Provided material:
(** ** The conversion loop of [float2mozzi] *)

(** [math.trunc((value * max_output_value) + 0.5)] *)
Definition rescale (max_output_value : Z) (value : pyval) : outcome pyval :=
  obind (py_mul value (PyInt max_output_value)) (fun p =>
  obind (py_add p (PyFloat PyFloat.half)) (fun q =>
  obind (py_trunc q) (fun z => Ok (PyInt z)))).

(** The variables the loop reads and writes.  [cnt_33] is unbound before
    the first iteration; the first statement of the body assigns it. *)
Record loop_state : Type := mkLoop {
  cnt_33 : Z;
  out_values : list pyval
}.

(** One iteration of [for value in in_values:]. *)
Definition loop_body (args : Namespace) (max_output_value : Z)
    (st : loop_state) (value : pyval) : M loop_state :=
  (let st := mkLoop 0 (out_values st) in                       (* cnt_33 = 0 *)
   v <- lift (if is_float_encoding args
              then rescale max_output_value value
              else Ok value) ;;
   let st := mkLoop (cnt_33 st) (out_values st ++ [v]) in      (* append *)
   if py_eq value (PyInt 33) then
     let st := mkLoop (cnt_33 st + 1) (out_values st) in       (* cnt_33 += 1 *)
     if cnt_33 st =? 3 then
       c <- random_choice 32 34 ;;
       let st := mkLoop (cnt_33 st) (out_values st ++ [PyInt c]) in
       ret (mkLoop 0 (out_values st))                          (* cnt_33 = 0 *)
     else ret st
   else ret (mkLoop 0 (out_values st)))%py.                    (* cnt_33 = 0 *)

Fixpoint for_each {S A : Type} (body : S -> A -> M S) (l : list A) (st : S) : M S :=
  match l with
  | [] => ret st
  | x :: rest => (st' <- body st x ;; for_each body rest st')%py
  end.

(** From [out_values = []] to the end of the [for] loop. *)
Definition convert_loop (args : Namespace) (max_output_value : Z)
    (in_values : list pyval) : M (list pyval) :=
  (st <- for_each (loop_body args max_output_value) in_values (mkLoop 0 []) ;;
   ret (out_values st))%py.

(** ** Files *)

Definition log_event (ev : io_event) (w : world) : world :=
  mkWorld (fs w) (stdout w) (io_log w ++ [ev]) (entropy w) (draws w) (dir_exists w).

Definition set_fs (f : gmap string (list byte)) (w : world) : world :=
  mkWorld f (stdout w) (io_log w) (entropy w) (draws w) (dir_exists w).

(** [path.open("rb")] *)
Definition open_rb (path : string) : M unit :=
  fun w =>
    let w := log_event (EvOpenRead path) w in
    match fs w !! path with
    | Some _ => (Ok tt, w)
    | None => (Raise (FileNotFoundError path), w)
    end.

(** Can [path] be opened for writing: the file is there already, or the
    directory that would hold it is.  (Permissions, and a path that
    names a directory, are outside the model.) *)
Definition writable (w : world) (path : string) : bool :=
  match fs w !! path with
  | Some _ => true
  | None => dir_exists w path
  end.

(** [path.open("w")]: the file is created, or emptied when it exists;
    [FileNotFoundError] when its directory is missing. *)
Definition open_w (path : string) : M unit :=
  fun w =>
    let w := log_event (EvOpenWrite path) w in
    if writable w path
    then (Ok tt, set_fs (<[path := []]> (fs w)) w)
    else (Raise (FileNotFoundError path), w).

Definition close (path : string) (w : world) : world :=
  log_event (EvClose path) w.

(** [path.stat().st_size] *)
Definition stat_size (path : string) : M Z :=
  fun w =>
    let w := log_event (EvStat path) w in
    match fs w !! path with
    | Some content => (Ok (Z.of_nat (length content)), w)
    | None => (Raise (FileNotFoundError path), w)
    end.

(** [f.read(nbytes)] on a file opened at its start. *)
Definition file_read (path : string) (nbytes : Z) : M (list byte) :=
  fun w =>
    let w := log_event (EvRead path nbytes) w in
    match fs w !! path with
    | Some content => (Ok (firstn (Z.to_nat nbytes) content), w)
    | None => (Ok [], w)
    end.

(** [f.write(text)] *)
Definition file_write (path : string) (text : string) : M unit :=
  fun w =>
    let w := log_event (EvWrite path text) w in
    let old := default [] (fs w !! path) in
    (Ok tt, set_fs (<[path := old ++ list_byte_of_string text]> (fs w)) w).

(** [print(text)] *)
Definition print (text : string) : M unit :=
  fun w =>
    (Ok tt,
     mkWorld (fs w) (stdout w ++ [text]) (io_log w) (entropy w) (draws w) (dir_exists w)).

(** [with input_path.open("rb") as fin, output_path.open("w") as fout:]
    both files are closed on every way out of the body, the last opened
    first. *)
Definition with_open {A : Type} (input_path output_path : string) (body : M A) : M A :=
  fun w =>
    match open_rb input_path w with
    | (Raise e, w1) => (Raise e, w1)
    | (Ok _, w1) =>
        match open_w output_path w1 with
        | (Raise e, w2) => (Raise e, close input_path w2)
        | (Ok _, w2) =>
            let (r, w3) := body w2 in
            (r, close input_path (close output_path w3))
        end
    end.

(** ** The [array] module: fixed-width decoding *)

(** The type codes the script uses, on the usual platforms: items in
    native byte order, taken little-endian; [b], [h] and [i] signed ints
    of 1, 2 and 4 bytes; [f] an IEEE-754 binary32 float. *)
Inductive typecode : Type := tc_b | tc_h | tc_i | tc_f.

(** [array.array(array_type)]: anything but a one-letter type code is a
    [TypeError]. *)
Definition array_array (array_type : string) : outcome typecode :=
  if String.eqb array_type "b" then Ok tc_b
  else if String.eqb array_type "h" then Ok tc_h
  else if String.eqb array_type "i" then Ok tc_i
  else if String.eqb array_type "f" then Ok tc_f
  else Raise TypeError.

Definition itemsize (tc : typecode) : nat :=
  match tc with
  | tc_b => 1
  | tc_h => 2
  | tc_i => 4
  | tc_f => 4
  end%nat.

(** The unsigned value of a little-endian byte string. *)
Fixpoint le_unsigned (bs : list byte) : Z :=
  match bs with
  | [] => 0
  | b :: rest => Z.of_N (Byte.to_N b) + 256 * le_unsigned rest
  end.

(** Two's complement reading of a [bits]-bit pattern. *)
Definition to_signed (bits u : Z) : Z :=
  if u <? 2 ^ (bits - 1) then u else u - 2 ^ bits.

(** An IEEE-754 binary32 pattern as the double of the same value. *)
Definition decode_f32 (u : Z) : spec_float :=
  let sign := Z.testbit u 31 in
  let ex := Z.land (Z.shiftr u 23) 255 in
  let frac := Z.land u (Z.ones 23) in
  if ex =? 255 then
    if frac =? 0 then S754_infinity sign else S754_nan
  else if ex =? 0 then
    if frac =? 0 then S754_zero sign
    else binary_normalize PyFloat.prec PyFloat.emax (cond_Zopp sign frac) (-149) false
  else
    binary_normalize PyFloat.prec PyFloat.emax
      (cond_Zopp sign (frac + 2 ^ 23)) (ex - 150) false.

Definition decode_item (tc : typecode) (bs : list byte) : pyval :=
  match tc with
  | tc_b => PyInt (to_signed 8 (le_unsigned bs))
  | tc_h => PyInt (to_signed 16 (le_unsigned bs))
  | tc_i => PyInt (to_signed 32 (le_unsigned bs))
  | tc_f => PyFloat (decode_f32 (le_unsigned bs))
  end.

(** [count] consecutive items of [size] bytes each. *)
Fixpoint chunks (count size : nat) (bs : list byte) : list (list byte) :=
  match count with
  | O => []
  | S count' => firstn size bs :: chunks count' size (skipn size bs)
  end.

Definition decode_items (tc : typecode) (bs : list byte) : list pyval :=
  map (decode_item tc) (chunks (length bs / itemsize tc) (itemsize tc) bs).

(** [arr.fromfile(fin, n)]: reads [n] items' worth of bytes and appends the
    items read.  When the file gives fewer bytes the items are appended
    all the same and [EOFError] is raised afterwards: the result is the
    array after the call, with [true] when [EOFError] is raised.  Bytes
    that do not make whole items are a [ValueError], a negative count
    too; the array is then unchanged. *)
Definition array_fromfile (tc : typecode) (arr : list pyval) (fin : string) (n : Z)
  : M (list pyval * bool) :=
  (if n <? 0 then raise ValueError
   else
     let nbytes := n * Z.of_nat (itemsize tc) in
     b <- file_read fin nbytes ;;
     if negb (Nat.eqb (length b mod itemsize tc) 0) then raise ValueError
     else ret (arr ++ decode_items tc b,
               negb (Z.of_nat (length b) =? nbytes)))%py.

(** ** Strings *)

(** The line feed and the double quote. *)
Definition nl : string := String (ascii_of_nat 10) EmptyString.
Definition dquote : string := String (ascii_of_nat 34) EmptyString.

(** [str(z)] for an int. *)
Definition str_int (z : Z) : string := NilZero.string_of_int (Z.to_int z).

Fixpoint str_map (f : ascii -> ascii) (s : string) : string :=
  match s with
  | EmptyString => EmptyString
  | String c rest => String (f c) (str_map f rest)
  end.

(** [s.replace("-", "_")] *)
Definition replace_hyphens (s : string) : string :=
  str_map (fun c => if Ascii.eqb c "-" then "_"%char else c) s.

(** [s.upper()] on ASCII strings: the letters a-z become A-Z and nothing
    else changes.  On other strings Python's [str.upper] follows the
    Unicode case mappings; the script's own call is the parameter
    [str_upper] of the section below, and [upper] is what it computes on
    ASCII strings. *)
Definition upper_char (c : ascii) : ascii :=
  let n := nat_of_ascii c in
  if ((97 <=? n) && (n <=? 122))%nat then ascii_of_nat (n - 32) else c.
Definition upper (s : string) : string := str_map upper_char s.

Task item: Reproduce exactly the lines above from the line with "v <- lift (if is_float_encoding args" to the line with "if py_eq value (PyInt 33) then", including both, and add nothing.

Exercise output:
   v <- lift (if is_float_encoding args
              then rescale max_output_value value
              else Ok value) ;;
   let st := mkLoop (cnt_33 st) (out_values st ++ [v]) in      (* append *)
   if py_eq value (PyInt 33) then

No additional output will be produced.